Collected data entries

(* ===== verification/Prelude.v ===== *)
(** * Beast OS: a verification development

    Beast OS is an operating system for x86-64 written in Rust: a kernel (kernel/), its
    libraries (libs/), a compositor and programs (userland/).  This library models the
    kernel from the assembly of its entry points to the system calls, its devices and
    file systems, and the programs of user space, and proves what each part promises, and
    where it does not keep its promise.

    ** Parts and files

    Memory and processes:
    - Prelude.v (this file): machine integers, results, panics, bit lemmas, tactics.
    - Frame.v: the interface between the frame allocator and its clients, two type
      classes with their laws ([FrameAllocatorLaws], [RangeAllocatorLaws]).
    - Pmm.v: kernel/src/memory/pmm.rs; it discharges the laws of Frame.v.
    - Paging.v: the page-table entries of kernel/src/arch/paging.rs.
    - Vmm.v, VmmProofs.v, VmmInstance.v: kernel/src/memory/vmm.rs over any frame
      allocator with the laws, the theorems, and the theorems applied to Pmm.v.
    - Heap.v: the free-list allocator of kernel/src/memory/heap.rs.
    - TaskQueue.v, Task.v, Mlfq.v: the run queue, the task and the scheduler of
      kernel/src/scheduler (mlfq.rs, task.rs).
    - Sched.v: the functions of kernel/src/scheduler/mod.rs, [reschedule] included.
    - SchedProofs.v, SchedSystem.v: the invariant of the scheduler,
      the scheduler with the machine as a transition system, concrete runs.
    - Sync.v: the spinlock of kernel/src/sync.rs.
    - Pressure.v: kernel/src/pressure.rs.

    Communication:
    - Capability.v: [Capability] and [CapabilityTable] of libs/beast_capability.
    - Ring.v: [SpscRing] of libs/beast_ring, its calls and their interleaved loads
      and stores.
    - Ipc.v, IpcProofs.v: [Channel] and [BeastSPSCRing] of
      kernel/src/ipc and the interrupt rings of kernel/src/syscall/driver_syscalls.rs,
      on Ring.v and Sched.v.
    - RingTransfer.v: kernel/src/fs/ring_transfer.rs, on Token.v and the rings of Ipc.v.

    Storage and file systems:
    - Storage.v: kernel/src/storage, hash.rs and cas.rs.
    - Token.v: kernel/src/fs/token.rs and permissions.rs.
    - Path.v: kernel/src/fs/path_cache.rs.
    - Merkle.v: kernel/src/fs/merkle.rs, on Storage.v and Token.v.
    - FileOps.v: kernel/src/fs/file_ops.rs, which joins the last four.
    - Gc.v, TimeMachine.v: kernel/src/fs/gc.rs and snapshot.rs, which no module of the
      kernel declares, as they are written.
    - Reports.v: the statistics and texts of these files and their unit tests.
    - Vfs.v: the traits (as type classes) and the mount table of kernel/src/fs/vfs.rs.
    - Tar.v, RamFs.v: tar.rs and ramfs.rs, instances of the classes of Vfs.v.
    - Fat32.v, Fat32Proofs.v, Fat32Dir.v: kernel/src/fs/fat32.rs over a disk of
      sectors, cluster chains and reads, and the on-disk form of directories.
    - Mounts.v, DevFs.v: the directory of devfs.rs with the mounts of main.rs, and the
      device files.

    Programs and system calls:
    - Bytes.v, Utf8.v: bytes, little-endian fields and byte access to the memory of
      Vmm.v; the UTF-8 and UTF-16 conversions and the trims of the Rust library.
    - Loader.v, VmmSpace.v: what the three loaders do alike, a segment mapped page by
      page into an address space; new address spaces and zeroed pages.
    - Elf.v, MachO.v, Pe.v: kernel/src/fs/elf_loader.rs, macho_loader.rs, and
      pe_loader.rs with pe_patcher.rs, on Loader.v.
    - Exec.v: universal_exec.rs and the part of [sys_exec] that builds the address
      space of the new program.
    - Syscall.v: the handlers and the dispatch of kernel/src/syscall/mod.rs on the
      scheduler, the machine, the mounted file systems, the keyboard and the rest of
      the kernel's state; SyscallProofs.v (processes and descriptors),
      SyscallMemory.v (user memory), SyscallInstance.v (concrete calls).
    - IoUring.v: the rings of kernel/src/io_uring/mod.rs as records; UringSys.v,
      UringProofs.v, UringInstance.v: the same rings as pages of the machine, with the
      calls 300 to 303, and the test program userland/io_uring_test on that kernel.
    - DriverCalls.v: the calls of user-space drivers, and the dispatch with all its
      branches ([kernel_call]).
    - Boot.v: memory::init and the start of the first tasks in main.rs, with the address
      space of the first program.

    Processor and devices:
    - Asm.v, AsmProofs.v: the assembly of the system call entry, the interrupt stubs,
      the context switch and the jumps into tasks, for a model of the processor.
    - Descriptors.v: gdt.rs, the table of idt.rs, the model-specific registers, smp.rs.
    - Interrupts.v: the handlers of kernel/src/arch/idt.rs.
    - Ports.v: the drivers of the interrupt controllers, the timer, the serial port and
      the keyboard controller, over ports (a type class) and the laws of the chips.
    - Input.v: drivers/keyboard.rs, drivers/mouse.rs and the keyboard buffer of
      syscall/mod.rs.
    - Framebuffer.v, Console.v: drivers/framebuffer.rs with libs/beast_font, and
      drivers/console.rs, logger.rs and drivers/mod.rs.
    - Ahci.v, AhciProofs.v: drivers/ahci.rs, over any controller, of which nothing is
      assumed, and its commands as the controller finds them.

    User space:
    - UserStubs.v: libs/beast_syscall, on Asm.v.
    - Arrays.v: arrays of fixed size, loops and decimal numbers.
    - UserSys.v: the system calls as the programs see them (a type class),
      and what they rely on for files and the console.
    - Editor.v, EditorText.v, EditorRun.v, EditorFile.v, EditorDisk.v: userland/editor,
      the text its arrays stand for, its loop, its files, and a machine on which it runs.
    - ShellCommands.v, Shell.v, ShellProofs.v, ShellFiles.v: userland/shell/src,
      commands.rs and main.rs.
    - Terminal.v: the graphical terminal of the shell (framebuf.rs,
      ui, widgets, desktop, apps).
    - Compositor.v: compositor/src/main.rs.
    - Programs.v: libs/beast_crt and the programs hello, test_keyboard and usb_driver.

    ** How the code is modelled

    A struct is a [Record] with the source's fields, an enum an [Inductive] type, a
    function a Rocq function of the same name that returns the new state with the
    result.  Integers are [Z]; where the source can leave the width of its type the
    wrap is written out (the release build wraps).  A [Result] is [result], an
    [Option] an [option].  An index out of range, a failed [unwrap] or [expect] is
    the value [Panic] of [outcome] (the kernel aborts).  A [BTreeMap] is a [gmap]
    whose keys are sorted where it is iterated, a byte string a list of [Z].  What
    the hardware gives (time, random ids, port bytes, the memory map of the boot
    loader) is an argument, or a type class with the laws of the data sheet where a
    driver talks to it.  A section under a lock is one step; where the source gives the
    lock up in between, or uses atomics without a lock, the parts are separate steps of
    a relation and interleave ([Ring.step], [Ipc.chan_step], [SchedSystem.exec] for the
    scheduler's entry points and the timer, [Sync.lock_step]).  Code that fails or stops
    in many places is written in the state and error monad [SE] of this file.

    Parts meet at interfaces.  The page tables and everything above them are proved
    over any frame allocator with the laws of Frame.v; the mount table over any file
    systems of Vfs.v; the drivers over any chips with the laws of Ports.v; the editor,
    the shell and the terminal over any kernel of UserSys.v.
    The files named ...Instance.v, EditorDisk.v and the ends of SchedSystem.v,
    IpcProofs.v, Interrupts.v and Boot.v discharge these laws for concrete
    parts and run the theorems there.

    ** Theorems

    - Page tables (C1 to C4): mapping, unmapping, demand paging and address-space
      creation change the translations they should and no others.
    - Programs (C5, C6): the ELF loader puts an image in place, and [sys_exec] builds
      the whole address space, with the kernel's half; they fail only when no frame is
      left or the file is cut off.  MachO.v and Pe.v have the same theorem for the
      other formats and what goes wrong in them.
    - System calls (C7 to C12): growing the break, opening and closing, the working
      directory; a bad pointer makes the kernel fault, and the page-fault handler halts it;
      setting up an io_uring shares its two
      pages with the caller, and entering it makes the calls that the entries name and
      completes them.  Next to them, the clipboard, [sys_map_phys], the deadlock of
      [sys_brk], the zero-copy read, the driver calls.
    - Scheduler (C13 to C15, C21): every reachable state satisfies the invariant between
      queues, priorities and states, no enabled operation panics (a tick between a wake and its
      switch, an exec without memory and a block on no task are not enabled), kernel stacks
      are disjoint; a switch runs the best ready task and keeps the registers of the old;
      the run queue is a deque.  Without a number: the periodic boost, [wait_task], a
      dead task that runs again, two panics, a timer race.
    - Entry, interrupts and start (C16 to C20): what a system call's entry keeps and
      loses, interrupts are transparent to what they interrupt (the functions that the
      assembly calls keep the frame of their caller and may write anywhere else), an
      exception of a program ends that program only, every device request is served and
      acknowledged, and the system starts whatever the archive holds while the kernel heap
      has room for it.  Descriptors.v decodes the tables;
      AsmProofs.v has the switch to new and old tasks.
    - Locks, rings, capabilities and heap (C22 to C27): mutual exclusion with interrupts
      on any number of processors (and the window in which the drop of the guard
      deadlocks); a bounded FIFO across counter wrap-around, safe under every
      interleaving; between the calls of the two ends, which block and wake each other, a
      channel keeps order and completeness under every interleaving, but it can lose a
      wake; the capability table is a finite map; live heap blocks are disjoint,
      aligned and inside the heap.
    - File systems and disk (C28 to C35): the RAM file system is a tree that its
      operations change at one path; an encoded archive reads back; a FAT cluster chain
      is followed to its end, and for ever on a cycle; reading a file by clusters and
      sectors is reading its bytes; an encoded directory reads back; the file operations
      never panic and read back what was saved, copied and not deleted; the disk driver
      issues the commands for the sectors it is asked for and gives its frames back,
      whatever the controller does.
    - Load and console (C36, C37): the pressure stays between its measurements and the
      phase moves in steps; the pixels of the console are those of a terminal of tiles.
    - Programs (C38 to C40): the editor is an editor of a list of lines, and loads what
      it saved; the line editor of the shell is one of a line with a history.
    Further theorems without a number: [pmm::init] and freeing (Pmm.v), entry fields
    (Paging.v), heap accounting (Heap.v), [BeastSPSCRing] and interrupt rings
    (IpcProofs.v), what [put] does and loses (Storage.v), the access list (Token.v),
    normal forms and the path cache (Path.v), the Merkle tree and its snapshots
    (Merkle.v), the mount table (Mounts.v), the keyboard buffer and the mouse
    (Input.v), the submission ring as records (IoUring.v), transfers (RingTransfer.v),
    phases and the oscillation detector (Pressure.v), live objects survive a collection
    (Gc.v), history, limit and retention of snapshots (TimeMachine.v), which handler a
    stub reaches (UserStubs.v), the terminal draws on the screen only
    (Terminal.v), a frame of the compositor (Compositor.v), the address space of
    the first program (Boot.v), the test of io_uring fails (UringInstance.v).

    ** Bounds and fuel

    Loops over arrays and lists, and loops with a counter, are structural; a loop with
    a timeout (Ahci.v, the mouse in Ports.v) has the source's number.  Fuel appears where
    the source loops until the data or a device says so; it is enough when
    - the data bounds it: [Tar.scan_fuel] (a header is 512 bytes long),
      [Token.check_permission] (the chain of shares ends), [Merkle.update_hash] (folders
      are nested without a circle; one step for the file tokens of FileOps.v),
      [TaskQueue.remove_loop] (the length of the queue), the drains of Mlfq.v (the same)
      and of RingTransfer.v (one more than the ring holds), [Fat32.cluster_chain]
      ([FAT_EOC_MIN], the number of clusters), [RingTransfer.collect_subtree_tokens]
      (the tokens below the folder), [Syscall.user_string_loop] (4097, the limit in the
      code), [TimeMachine.history_from] (the number of snapshots),
      [Arrays.digits_loop] (the digits of the number), the loops of the editor and the
      shell over a file (its length);
    - a device answers: [Ports.wait_transmit], [Ports.handle_serial_interrupt],
      [Ports.keyboard_init], under the laws of the chips; [Shell.get_char], the
      loops of DevFs.v and [UringSys.wait_loop] take what arrives as an argument.
    The main loops of the programs and of the compositor have the number of their rounds
    as an argument, and the theorems hold for every number.  [Pe.import_loop] has fuel as
    an argument; the theorem on PE images is about images without imports.

    ** Not modelled

    The exhaustion of the kernel heap: outside Boot.v an allocation succeeds, where the
    source would panic.  Weak memory (the atomics are sequentially consistent here), caches and the TLB beyond
    the flushes that Vmm.v records, and the time that instructions take.  The order of the
    initialisations at the beginning of [kmain]: each is modelled with its part.  The log
    messages of the context switch and of the disk driver.  The accessors of smp.rs that
    read GS.  The start of further processors is not written in the source, block_store.rs
    is commented out, the crates libs/beast_alloc, userland/libc, userland/bde and
    drivers/ have no code, and the boot sectors under boot/ are not used (Limine loads
    the kernel). *)

From stdpp Require Import prelude gmap list strings numbers.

Exercise details:
Could you reproduce, exactly, every line above from the line with "operations change at" to the line with "normal forms and", and no other line? Both ends count.

Response area:
      operations change at one path; an encoded archive reads back; a FAT cluster chain
      is followed to its end, and for ever on a cycle; reading a file by clusters and
      sectors is reading its bytes; an encoded directory reads back; the file operations
      never panic and read back what was saved, copied and not deleted; the disk driver
      issues the commands for the sectors it is asked for and gives its frames back,
      whatever the controller does.
    - Load and console (C36, C37): the pressure stays between its measurements and the
      phase moves in steps; the pixels of the console are those of a terminal of tiles.
    - Programs (C38 to C40): the editor is an editor of a list of lines, and loads what
      it saved; the line editor of the shell is one of a line with a history.
    Further theorems without a number: [pmm::init] and freeing (Pmm.v), entry fields
    (Paging.v), heap accounting (Heap.v), [BeastSPSCRing] and interrupt rings
    (IpcProofs.v), what [put] does and loses (Storage.v), the access list (Token.v),
    normal forms and the path cache (Path.v), the Merkle tree and its snapshots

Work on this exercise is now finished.